The final IPO price involves a trade-off between maximising IPO proceeds and achieving orderly aftermarket trading.
Roadmap of an IPO
Source: Australian IPO Guide, ASX
Things to keep in mind before investing in IPO
- Have deep knowledge of the company: Before subscribing for an IPO, read its prospectus very carefully. As getting information on an entity, which is going public, is tough, the only way of getting the information is through its prospectus. The prospectus provides every information one wants to have about the company.
- Pick a strong company that has strong brokers: Select a company that has strong broker or underwriter, because generally, superior brokers bring excellent companies in the market. Big broking houses can be very picky in underwriting a company, and one can look at those;
- Be careful: Because of the lack of information, there is a lot of uncertainty in the IPO market. Therefore, one should approach an IPO with caution, and if your broker is forcing you to buy an IPO, you should be more cautious as chances are individual investors are likely getting bottom feed, the leftovers that the big investors didn’t want.
- Watch out for oversubscription: If the demand for a particular IPO is high, the application for the IPO may be more than the number of shares listed, which means, the allotment of shares is done proportionately, and one may end up with fewer shares than applied for;
- Valuation of the Stock: This is the most important and most difficult part for a retail investor to value an IPO. The most useful way for valuing an IPO is by peer valuation with the company’s listed in Australia and then judge by using techniques like price to book ratio price to earnings ratio and return on equity.
Disadvantages of IPO for a Company
- Additional regulatory requirements and disclosures: Different to private companies, public companies are required to file their financial statements and any other announcement, with Australian Securities & Investments Commission (ASIC) in every quarter or year. These financial statements, like annual reports or quarterly updates, must be prepared in accordance with ASIC regulations which can be both costly and burdensome.
- Market pressure: The company leaders who are accustomed in doing what they believe is best for an entity may feel the pressures of market. The owners of the company generally have a long-term view of the company, but on the other hand, shareholders generally go for short term gain.
- Loss of control: One of the major disadvantages of IPO is that owner of the company loses control in its ownership, as he or she is diluting its stake for the public. As the stakeholders invest a lot of money into an entity, they anticipate an entity to act in their best interests along with the best interests of an entity.

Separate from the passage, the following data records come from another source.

(** Running an operation on every manager.  [E i] are the loose entries when manager
    [i] is visited, [J] what is known of the pool and its free queue. *)
Lemma wp_each_coord {A} (f : nat → M MS A) (c : Coordinator) l (E : nat → list entry)
    (J : nat → BlockPool → list bref → Prop) (pre : nat → Manager → Prop) (post : nat → A → Manager → Manager → Prop)
    (Q : list A → Coordinator → Prop) :
  coord_inv (block_pool c) l (E 0%nat) (single_type_managers c) → J 0%nat (block_pool c) l →
  (∀ i m, single_type_managers c !! i = Some m → pre i m) →
  (∀ i p l F m, mgr_inv R p l (F ++ E i) m → same_cfg (block_pool c) p → J i p l → pre i m →
     wp (f i) (p, m) (λ a s, ∃ l', mgr_inv R s.1 l' (F ++ E (S i)) s.2 ∧ same_cfg p s.1 ∧ J (S i) s.1 l' ∧ post i a m s.2)) →
  (∀ rs ms p l', let n := length (single_type_managers c) in
     coord_inv p l' (E n) ms → same_cfg (block_pool c) p → J n p l' → length rs = n → length ms = n →
     (∀ i m, single_type_managers c !! i = Some m → ∃ a m', rs !! i = Some a ∧ ms !! i = Some m' ∧ post i a m m') →
     Q rs (set_state (p, ms) c)) →
  wp (each_manager f) c Q.
Proof.
  intros Hinv HJ Hpre Hstep Hend.
  apply (wp_each_manager f c Q (λ rs fin rest p, ∃ l', coord_inv p l' (E (length fin)) (fin ++ rest) ∧
    same_cfg (block_pool c) p ∧ J (length fin) p l' ∧ (∃ old, single_type_managers c = old ++ rest ∧ length old = length fin ∧
    ∀ i m, old !! i = Some m → ∃ a m', rs !! i = Some a ∧ fin !! i = Some m' ∧ post i a m m'))).
  - exists l. split_and!; [done|reflexivity|done|]. by exists [].
  - intros rs fin m rest p (l' & Hi & Hc & Hj & old & Eold & Hlen & Hold) Hrs.
    pose proof (coord_inv_at _ _ _ _ _ _ Hi) as Hm. unfold others in Hm. rewrite app_assoc in Hm.
    eapply wp_mono; [apply (Hstep _ _ _ _ _ Hm Hc Hj)|].
    { apply Hpre. rewrite Eold, <-Hlen. by apply list_lookup_middle. }
    intros a [p' m'] (l2 & Hm' & Hc' & Hj' & Hpost). simpl in *. exists l2.
    rewrite length_app. simpl. replace (length fin + 1)%nat with (S (length fin)) by lia.
    rewrite <-!app_assoc in *. simpl. split_and!; [by eapply coord_inv_put|by transitivity p|done|].
    exists (old ++ [m]). rewrite <-app_assoc, length_app. split_and!; [done|simpl; lia|].
    intros i x [Hx|[Hge Hx]]%lookup_app_Some.
    + destruct (Hold i x Hx) as (b & y & Hb & Hy & ?). exists b, y. split_and!; [by apply lookup_app_l_Some..|done].
    + apply list_lookup_singleton_Some in Hx as [Ei <-]. exists a, m'. assert (i = length fin) as -> by lia.
      split_and!; [rewrite <-Hrs|..]; [by apply list_lookup_middle..|done].
  - intros rs ms p (l' & Hi & Hc & Hj & old & Eold & Hlen & Hold) Hrs. rewrite app_nil_r in *. subst old.
    rewrite <-Hlen in *. apply (Hend _ _ _ l'); try done; lia.
Qed.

Now let’s look at some of the upcoming floats in the ASX market
The words Hype and IPO can be used interchangeably as IPO, since it is not uncommon to see an IPO soar 20 per cent or more on the first day. However, in some cases, it comes down to its beginning or even lower, in a matter of few days or weeks. Investors can either make money or lose money in one go. An investor contemplating to invest in an IPO, should be cautious to weigh the pros and cons, keep the patience and think about the options.